Exercise instructions: Each line of the data below that carries the word "None" needs to be copied.

[Stored data]
*** Block opens ***
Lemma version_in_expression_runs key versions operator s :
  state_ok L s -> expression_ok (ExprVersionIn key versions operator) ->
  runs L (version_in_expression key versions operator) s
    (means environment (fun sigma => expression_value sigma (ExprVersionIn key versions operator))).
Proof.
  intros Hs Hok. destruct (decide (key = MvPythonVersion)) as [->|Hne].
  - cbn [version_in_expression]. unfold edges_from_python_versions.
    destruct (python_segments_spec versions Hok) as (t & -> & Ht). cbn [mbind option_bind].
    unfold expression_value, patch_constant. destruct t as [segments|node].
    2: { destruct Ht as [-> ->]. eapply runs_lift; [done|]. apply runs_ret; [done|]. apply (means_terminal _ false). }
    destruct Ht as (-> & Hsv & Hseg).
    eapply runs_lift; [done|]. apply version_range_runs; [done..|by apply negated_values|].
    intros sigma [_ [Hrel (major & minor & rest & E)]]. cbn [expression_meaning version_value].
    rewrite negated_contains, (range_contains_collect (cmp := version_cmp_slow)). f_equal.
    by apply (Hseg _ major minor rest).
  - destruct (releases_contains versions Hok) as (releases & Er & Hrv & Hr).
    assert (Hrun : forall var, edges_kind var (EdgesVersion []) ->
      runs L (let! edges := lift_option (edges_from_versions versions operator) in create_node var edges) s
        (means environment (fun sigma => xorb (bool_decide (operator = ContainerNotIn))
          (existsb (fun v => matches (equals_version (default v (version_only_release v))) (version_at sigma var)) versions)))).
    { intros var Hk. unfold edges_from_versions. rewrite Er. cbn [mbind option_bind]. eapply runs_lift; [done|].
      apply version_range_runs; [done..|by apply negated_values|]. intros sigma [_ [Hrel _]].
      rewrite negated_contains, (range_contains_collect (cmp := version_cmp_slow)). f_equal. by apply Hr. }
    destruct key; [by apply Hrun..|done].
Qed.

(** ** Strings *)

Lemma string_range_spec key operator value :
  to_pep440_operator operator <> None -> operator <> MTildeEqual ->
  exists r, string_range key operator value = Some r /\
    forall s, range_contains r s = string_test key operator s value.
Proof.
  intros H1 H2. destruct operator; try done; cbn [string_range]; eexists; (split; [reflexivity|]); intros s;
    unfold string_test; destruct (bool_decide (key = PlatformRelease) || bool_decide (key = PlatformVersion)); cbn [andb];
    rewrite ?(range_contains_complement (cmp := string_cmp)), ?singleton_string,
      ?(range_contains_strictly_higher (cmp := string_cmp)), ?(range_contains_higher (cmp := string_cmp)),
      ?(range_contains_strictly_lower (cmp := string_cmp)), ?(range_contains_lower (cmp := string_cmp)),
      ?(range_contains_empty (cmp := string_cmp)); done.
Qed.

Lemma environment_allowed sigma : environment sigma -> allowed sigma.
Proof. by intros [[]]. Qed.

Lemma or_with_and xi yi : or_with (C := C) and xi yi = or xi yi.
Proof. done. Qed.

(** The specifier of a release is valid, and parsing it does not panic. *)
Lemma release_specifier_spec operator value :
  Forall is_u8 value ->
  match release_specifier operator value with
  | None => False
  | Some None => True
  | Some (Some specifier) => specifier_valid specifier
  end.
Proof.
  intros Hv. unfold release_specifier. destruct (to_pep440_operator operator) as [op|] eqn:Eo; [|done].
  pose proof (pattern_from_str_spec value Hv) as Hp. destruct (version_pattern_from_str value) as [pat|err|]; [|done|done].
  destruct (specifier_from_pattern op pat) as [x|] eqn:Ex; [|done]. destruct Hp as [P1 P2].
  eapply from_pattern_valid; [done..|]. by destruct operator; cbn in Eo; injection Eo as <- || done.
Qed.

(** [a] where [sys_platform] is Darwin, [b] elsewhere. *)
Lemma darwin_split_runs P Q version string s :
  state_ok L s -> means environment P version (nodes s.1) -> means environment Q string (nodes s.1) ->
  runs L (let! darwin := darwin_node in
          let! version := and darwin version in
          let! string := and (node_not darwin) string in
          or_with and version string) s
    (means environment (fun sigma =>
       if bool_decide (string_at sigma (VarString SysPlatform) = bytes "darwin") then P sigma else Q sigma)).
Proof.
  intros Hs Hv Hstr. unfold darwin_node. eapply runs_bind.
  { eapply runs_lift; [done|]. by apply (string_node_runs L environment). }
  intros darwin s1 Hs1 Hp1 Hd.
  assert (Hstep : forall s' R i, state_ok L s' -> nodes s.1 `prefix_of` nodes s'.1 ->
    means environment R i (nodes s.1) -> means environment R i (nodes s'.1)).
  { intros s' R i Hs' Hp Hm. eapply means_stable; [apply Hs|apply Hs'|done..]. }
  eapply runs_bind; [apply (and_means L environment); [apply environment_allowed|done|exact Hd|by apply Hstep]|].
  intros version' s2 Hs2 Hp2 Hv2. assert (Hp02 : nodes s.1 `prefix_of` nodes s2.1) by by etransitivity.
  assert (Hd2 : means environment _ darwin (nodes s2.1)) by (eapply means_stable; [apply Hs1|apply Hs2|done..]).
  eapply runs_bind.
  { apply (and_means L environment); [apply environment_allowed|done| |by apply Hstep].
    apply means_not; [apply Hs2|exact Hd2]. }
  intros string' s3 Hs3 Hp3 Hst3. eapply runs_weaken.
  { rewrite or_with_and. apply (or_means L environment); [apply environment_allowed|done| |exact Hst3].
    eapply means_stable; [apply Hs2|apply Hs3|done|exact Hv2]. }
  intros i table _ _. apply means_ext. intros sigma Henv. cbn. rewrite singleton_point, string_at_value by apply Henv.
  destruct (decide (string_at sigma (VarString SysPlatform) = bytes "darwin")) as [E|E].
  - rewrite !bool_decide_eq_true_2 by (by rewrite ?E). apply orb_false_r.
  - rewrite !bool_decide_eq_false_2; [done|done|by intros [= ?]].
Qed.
*** Block closes ***
Exercise output:
  to_pep440_operator operator <> None -> operator <> MTildeEqual ->
  | None => False
  | Some None => True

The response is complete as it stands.